Mais dans un contexte où on recharge en mémoire tout son environnement, la pile réseau est déjà là et nombre de mécanismes ont besoin d'être intégrés dans le système lui-même pour que cela marche. L'objectif intégrant NAP dans Windows Vista et dans Windows Serveur 2008 mais aussi dans le Service Pack 3 de Windows XP qui va sortir bientôt, est de développer une nouvelle fonctionnalité.

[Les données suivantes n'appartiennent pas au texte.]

(** The tree of such events, without marks. *)
Fixpoint essential_tree (t : event_tree) : event_tree :=
  match t with
  | TAlias a _ _ => TAlias a mark0 mark0
  | TScalar a t v n _ _ y _ _ =>
      TScalar a (Some (node_tag_or YAML_DEFAULT_SCALAR_TAG t)) v n false false y mark0 mark0
  | TSequence a t _ y _ _ ts _ _ =>
      TSequence a (Some (node_tag_or YAML_DEFAULT_SEQUENCE_TAG t)) false y mark0 mark0
        (map essential_tree ts) mark0 mark0
  | TMapping a t _ y _ _ kvs _ _ =>
      TMapping a (Some (node_tag_or YAML_DEFAULT_MAPPING_TAG t)) false y mark0 mark0
        (map (fun kv => (essential_tree kv.1, essential_tree kv.2)) kvs) mark0 mark0
  end.

(** A node, an anchor and an error but for their marks. *)
Definition unmarked (n : composed_node) : composed_node := CNode n.(cn_data) n.(cn_tag) mark0 mark0.

Definition unmarked_anchor (x : yaml_alias_data_t) : yaml_alias_data_t :=
  mkAlias x.(alias_anchor) x.(alias_index) mark0.

Definition unmarked_error (e : compose_error) : compose_error :=
  match e with
  | DuplicateAnchor _ _ => DuplicateAnchor mark0 mark0
  | UndefinedAlias _ => UndefinedAlias mark0
  end.

Definition unmarked_result {X} (r : composed X) : composed X :=
  match r with
  | inl e => inl (unmarked_error e)
  | inr (ns, A, x) => inr (map unmarked ns, map unmarked_anchor A, x)
  end.

Lemma named_unmarked a A : named a (map unmarked_anchor A) = unmarked_anchor <$> named a A.
Proof. unfold named. induction A as [|x A IH]; [done|]. cbn. by destruct (strcmp_eq _ a). Qed.

Lemma declare_unmarked a i m A :
  declare a i mark0 (map unmarked_anchor A)
  = match declare a i m A with
    | inl e => inl (unmarked_error e)
    | inr A' => inr (map unmarked_anchor A')
    end.
Proof.
  destruct a as [a|]; [|done]. cbn. rewrite named_unmarked. destruct (named a A); [done|]. cbn.
  by rewrite map_app.
Qed.

Lemma node_tag_or_again dflt t :
  strcmp_eq dflt (bytes_of "!") = false ->
  node_tag_or dflt (Some (node_tag_or dflt t)) = node_tag_or dflt t.
Proof.
  intros H. unfold node_tag_or. destruct t as [t|]; [|by rewrite H].
  destruct (strcmp_eq t (bytes_of "!")) eqn:E; [by rewrite H|by rewrite E].
Qed.

Definition blind (t : event_tree) : Prop := forall base A,
  compose (essential_tree t) base (map unmarked_anchor A) = unmarked_result (compose t base A).

Lemma compose_items_unmarked ts : Forall blind ts -> forall base A,
  compose_items compose (map essential_tree ts) base (map unmarked_anchor A)
  = unmarked_result (compose_items compose ts base A).
Proof.
  induction 1 as [|t ts Ht _ IH]; intros base A; [done|]. cbn. rewrite Ht.
  destruct (compose t base A) as [e|[[ns A1] x]]; [done|]. cbn. rewrite length_map, IH.
  destruct (compose_items _ _ _ _) as [e|[[ms A2] xs]]; [done|]. cbn. by rewrite map_app.
Qed.

Lemma compose_pairs_unmarked kvs : Forall (fun kv => blind kv.1 /\ blind kv.2) kvs -> forall base A,
  compose_pairs compose (map (fun kv => (essential_tree kv.1, essential_tree kv.2)) kvs) base
    (map unmarked_anchor A)
  = unmarked_result (compose_pairs compose kvs base A).
Proof.
  induction 1 as [|[k v] kvs [Hk Hv] _ IH]; intros base A; [done|]. cbn in *. rewrite Hk.
  destruct (compose k base A) as [e|[[ns A1] x]]; [done|]. cbn. rewrite length_map, Hv.
  destruct (compose v _ _) as [e|[[ms A2] y]]; [done|]. cbn. rewrite length_map, IH.
  destruct (compose_pairs _ _ _ _) as [e|[[ls A3] xs]]; [done|]. cbn. by rewrite !map_app.
Qed.

(** What is composed depends on the essence of the events alone, but for marks. *)
Lemma compose_unmarked t : blind t.
Proof.
  induction t as [a sm em|a t v n p q y sm em|a t i y sm em ts sm' em' IH|a t i y sm em kvs sm' em' IH]
    using event_tree_ind'; intros base A; cbn -[node_tag_or].
  - rewrite named_unmarked. by destruct (named a A).
  - rewrite (declare_unmarked _ _ sm), node_tag_or_again by done. by destruct (declare _ _ _ _).
  - rewrite (declare_unmarked _ _ sm). destruct (declare _ _ _ _) as [e|A']; [done|]. cbn -[node_tag_or].
    rewrite compose_items_unmarked by done. rewrite node_tag_or_again by done. by destruct (compose_items _ _ _ _) as [e|[[ns A1] x]].
  - rewrite (declare_unmarked _ _ sm). destruct (declare _ _ _ _) as [e|A']; [done|]. cbn -[node_tag_or].
    rewrite compose_pairs_unmarked by done. rewrite node_tag_or_again by done. by destruct (compose_pairs _ _ _ _) as [e|[[ns A1] x]].
Qed.

(** Events with the essence of a tree's are those of a tree with its essence. *)
Definition respelled (t : event_tree) : Prop := forall evs,
  map event_essence evs = map event_essence (events t) ->
  exists t', events t' = evs /\ essential_tree t' = essential_tree t.

Lemma respell_items ts : Forall respelled ts -> forall evs,
  map event_essence evs = map event_essence (concat (map events ts)) ->
  exists ts', concat (map events ts') = evs /\ map essential_tree ts' = map essential_tree ts.
Proof.
  induction 1 as [|t ts Ht _ IH]; intros evs H; cbn in H.
  { apply map_eq_nil in H as ->. by exists []. }
  rewrite map_app in H. apply map_eq_app in H as (e1 & e2 & -> & H1 & H2).
  destruct (Ht _ H1) as (t' & <- & Et), (IH _ H2) as (ts' & <- & Es).
  exists (t' :: ts'). cbn. by rewrite Et, Es.
Qed.

Lemma respell_pairs kvs : Forall (fun kv => respelled kv.1 /\ respelled kv.2) kvs -> forall evs,
  map event_essence evs = map event_essence (concat (map (fun kv => events kv.1 ++ events kv.2) kvs)) ->
  exists kvs', concat (map (fun kv => events kv.1 ++ events kv.2) kvs') = evs
    /\ map (fun kv => (essential_tree kv.1, essential_tree kv.2)) kvs'
       = map (fun kv => (essential_tree kv.1, essential_tree kv.2)) kvs.
Proof.
  induction 1 as [|[k v] kvs [Hk Hv] _ IH]; intros evs H; cbn in *.
  { apply map_eq_nil in H as ->. by exists []. }
  rewrite !map_app, <- app_assoc in H. apply map_eq_app in H as (e1 & e2 & -> & H1 & H2).
  apply map_eq_app in H2 as (e3 & e4 & -> & H3 & H4).
  destruct (Hk _ H1) as (k' & <- & Ek), (Hv _ H3) as (v' & <- & Ev), (IH _ H4) as (kvs' & <- & Es).
  exists ((k', v') :: kvs'). cbn. by rewrite Ek, Ev, Es, app_assoc.
Qed.

Lemma respell t : respelled t.
Proof.
  induction t as [a sm em|a t v n p q y sm em|a t i y sm em ts sm' em' IH|a t i y sm em kvs sm' em' IH]
    using event_tree_ind'; intros evs H; cbn in H.
  - destruct evs as [|[d m1 m2] [|? ?]]; try done. cbn in H. destruct d; try done. injection H as ->.
    by exists (TAlias a m1 m2).
  - destruct evs as [|[d m1 m2] [|? ?]]; try done. destruct d as [| | | | | |a' t' v' n' p' q' y'| | | |]; try done.
    exists (TScalar a' t' v' n' p' q' y' m1 m2). split; [done|]. cbn in H |- *. congruence.
  - destruct evs as [|[d m1 m2] evs]; [done|]. cbn in H. injection H as Hd H. rewrite map_app in H.
    apply map_eq_app in H as (e1 & e2 & -> & H1 & H2). destruct e2 as [|[d2 m3 m4] [|? ?]]; try done.
    destruct d2; try done. destruct (respell_items ts IH _ H1) as (ts' & <- & Es).
    destruct d as [| | | | | | |a' t' i' y'| | |]; try done.
    exists (TSequence a' t' i' y' m1 m2 ts' m3 m4). split; [done|]. cbn in Hd |- *. rewrite Es. congruence.
  - destruct evs as [|[d m1 m2] evs]; [done|]. cbn in H. injection H as Hd H. rewrite map_app in H.
    apply map_eq_app in H as (e1 & e2 & -> & H1 & H2). destruct e2 as [|[d2 m3 m4] [|? ?]]; try done.
    destruct d2; try done. destruct (respell_pairs kvs IH _ H1) as (kvs' & <- & Es).
    destruct d as [| | | | | | | | |a' t' i' y'|]; try done.
    exists (TMapping a' t' i' y' m1 m2 kvs' m3 m4). split; [done|]. cbn in Hd |- *. rewrite Es. congruence.
Qed.

(** ** The round trip *)

(** The nodes of a document that can be reached from its root, in the order in
    which a walk meets them. *)
Definition reached (d : yaml_document_t) : list Z := firsts (document_walk d).

(** The tree of the walk, whose events are those of the dump. *)
Definition dumped_tree (d : yaml_document_t) : event_tree := walk_tree d (repeats (document_walk d)) (document_walk d).

(** A node is reached from the root by references. *)
Inductive reachable (d : yaml_document_t) : Z -> Prop :=
| reach_root n : node_at 1 d = Some n -> reachable d 1
| reach_link i j n : reachable d i -> node_at i d = Some n -> j ∈ links n.(node_data) -> reachable d j.

Lemma target_met d w S : spells d S w -> target w ∈ S ++ firsts w.
Proof. destruct w as [i|i ws]; cbn; [by rewrite app_nil_r|]. intros _. set_solver. Qed.

(** A walk meets what it refers to. *)
Lemma walk_closed d w : forall S i j n, spells d S w -> i ∈ firsts w -> node_at i d = Some n ->
  j ∈ links n.(node_data) -> j ∈ S ++ firsts w.
Proof.
  induction w as [k|k ws IH] using walk_ind'; intros S i j n Hs Hi Hn Hj; cbn in Hs, Hi |- *; [by apply elem_of_nil in Hi|].
  destruct Hs as (_ & (x & Hx & Hl) & Hs). rewrite (cons_middle k S), app_assoc.
  apply elem_of_cons in Hi as [->|Hi].
  - rewrite Hx in Hn. injection Hn as <-. rewrite <- Hl in Hj. clear Hl. revert Hs Hj. generalize (S ++ [k]) as T.
    clear IH. induction ws as [|w ws IHw]; intros T Hs Hj; cbn in *; [by apply elem_of_nil in Hj|].
    destruct Hs as [Hs1 Hs2]. rewrite app_assoc. apply elem_of_cons in Hj as [->|Hj]; [|by apply IHw].
    apply elem_of_app. left. by apply (target_met d).
  - revert Hs Hi. generalize (S ++ [k]) as T. clear Hl. induction IH as [|w ws Hw _ IHw]; intros T Hs Hi; cbn in *;
      [by apply elem_of_nil in Hi|]. destruct Hs as [Hs1 Hs2]. rewrite app_assoc.
    apply elem_of_app in Hi as [Hi|Hi]; [|by apply IHw]. apply elem_of_app. left. eauto.
Qed.

(** It meets only what can be reached. *)
Lemma walk_reachable d w : forall S, spells d S w -> reachable d (target w) -> forall i, i ∈ firsts w -> reachable d i.
Proof.
  induction w as [k|k ws IH] using walk_ind'; intros S Hs Hr i Hi; cbn in Hs, Hr, Hi; [by apply elem_of_nil in Hi|].
  apply elem_of_cons in Hi as [->|Hi]; [done|]. destruct Hs as (_ & (x & Hx & Hl) & Hs).
  assert (forall j, j ∈ map target ws -> reachable d j) as Hk by (intros j Hj; rewrite Hl in Hj; by eapply reach_link).
  clear Hl. revert Hs Hi Hk. generalize (S ++ [k]) as T. induction IH as [|w ws Hw _ IHw]; intros T Hs Hi Hk; cbn in *;
    [by apply elem_of_nil in Hi|]. destruct Hs as [Hs1 Hs2].
  apply elem_of_app in Hi as [Hi|Hi]; [|eapply IHw; [done|done|]; intros j Hj; apply Hk; by right].
  apply (Hw T Hs1); [apply Hk; by left|done].
Qed.

(** What is composed from the tree of the walk. *)
Lemma compose_dumped (d : yaml_document_t) :
  document_ok d -> d.(nodes).(items) <> [] ->
  (exists A, compose (dumped_tree d) 0 [] = inr (map (renumbered_at d (reached d)) (reached d), A, 1))
  /\ NoDup (reached d) /\ place_in (reached d) 1 = 1
  /\ (forall i, i ∈ reached d <-> reachable d i).
Proof.
  intros Hd Hn. destruct (document_walk_spells d Hd Hn) as [Hs Ht].
  pose proof (spells_distinct d _ [] Hs (NoDup_nil_2)) as Hnd. cbn [app] in Hnd.
  destruct (node_at_valid 1 d) as [x Hx].
  { unfold ref_ok, node_count. destruct (items (nodes d)); [done|]. cbn. lia. }
  assert (place_in (reached d) 1 = 1) as Hp.
  { unfold reached. rewrite <- Ht. destruct (document_walk d) as [i|i ws]; cbn in Hs; [by apply elem_of_nil in Hs|].
    cbn. by rewrite Z.eqb_refl. }
  split; [|split_and!; [done|done|]].
  - destruct (compose_walk d (reached d) (repeats (document_walk d)) (document_walk d) Hnd Hd [] [] [])
      as (A & HA & _); [done|by rewrite app_nil_r|by intros i Hi|done|].
    rewrite Ht, Hp in HA. by exists A.
  - intros i. split.
    + apply (walk_reachable d _ [] Hs). rewrite Ht. by eapply reach_root.
    + induction 1 as [n H|i j n _ IH H Hj]; [|by eapply (walk_closed d _ [])].
      rewrite <- Ht. by apply (target_met d _ []).
Qed.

Il nous a paru normal, étant donné que cela correspond à un besoin qui nous a été exprimé de manière insistante par nos clients, de l'intégrer au sein du système d'exploitation. Cela n'est pas la même situation que si on avait intégré un antivirus dans Windows. Si nous avions fait cela, de facto, on tuait le marché. Si nous ne l'avons pas fait, c'est aussi par ce que nous savions que la commission européenne ou le département de la justice américaine ne nous aurait pas suivis sur ce sujet. C'est le rôle des régulateurs de s'assurer que tout fournisseur, en l'occurence Microsoft, n'abuse pas d'une certaine position dominante. Dans le cas de NAP, la situation est différente car rien n'existait alors sur le marché. Les développements ont démarré il y a je crois quatre ans, et donc on a commencé à un moment ou cela constituait la réponse à un besoin exprimé par nos clients, il souhaitaient pouvoir s'assurer que les postes de travail se connectant au réseau soient dans un état de santé satisfaisant.
Ceci étant, NAP est tout à fait interopérable avec NAC et, d'une façon plus générale avec les solutions logicielles et réseau de plus de 100 partenaires. Il n'était, en effet, pas possible d'imaginer que la mise en place de NAP au sein d'une entreprise aurait pour conséquence la remise en cause de ses choix de routeurs, de switches, de solutions antivirales, etc. Il est donc tout à fait possible d'utiliser NAP avec des routeurs CiscoISCO ou Juniper, des solutions de sécurité Symantec, etc.
Peut-on rendre obligatoire de scanner la machine pour vérifier la présence d'un logiciel dangereux ?
BO : C'est possible. On peut vraiment faire ce que l'on veut. C'est laissé au libre choix du RSSI ou de la production suivant les organisations.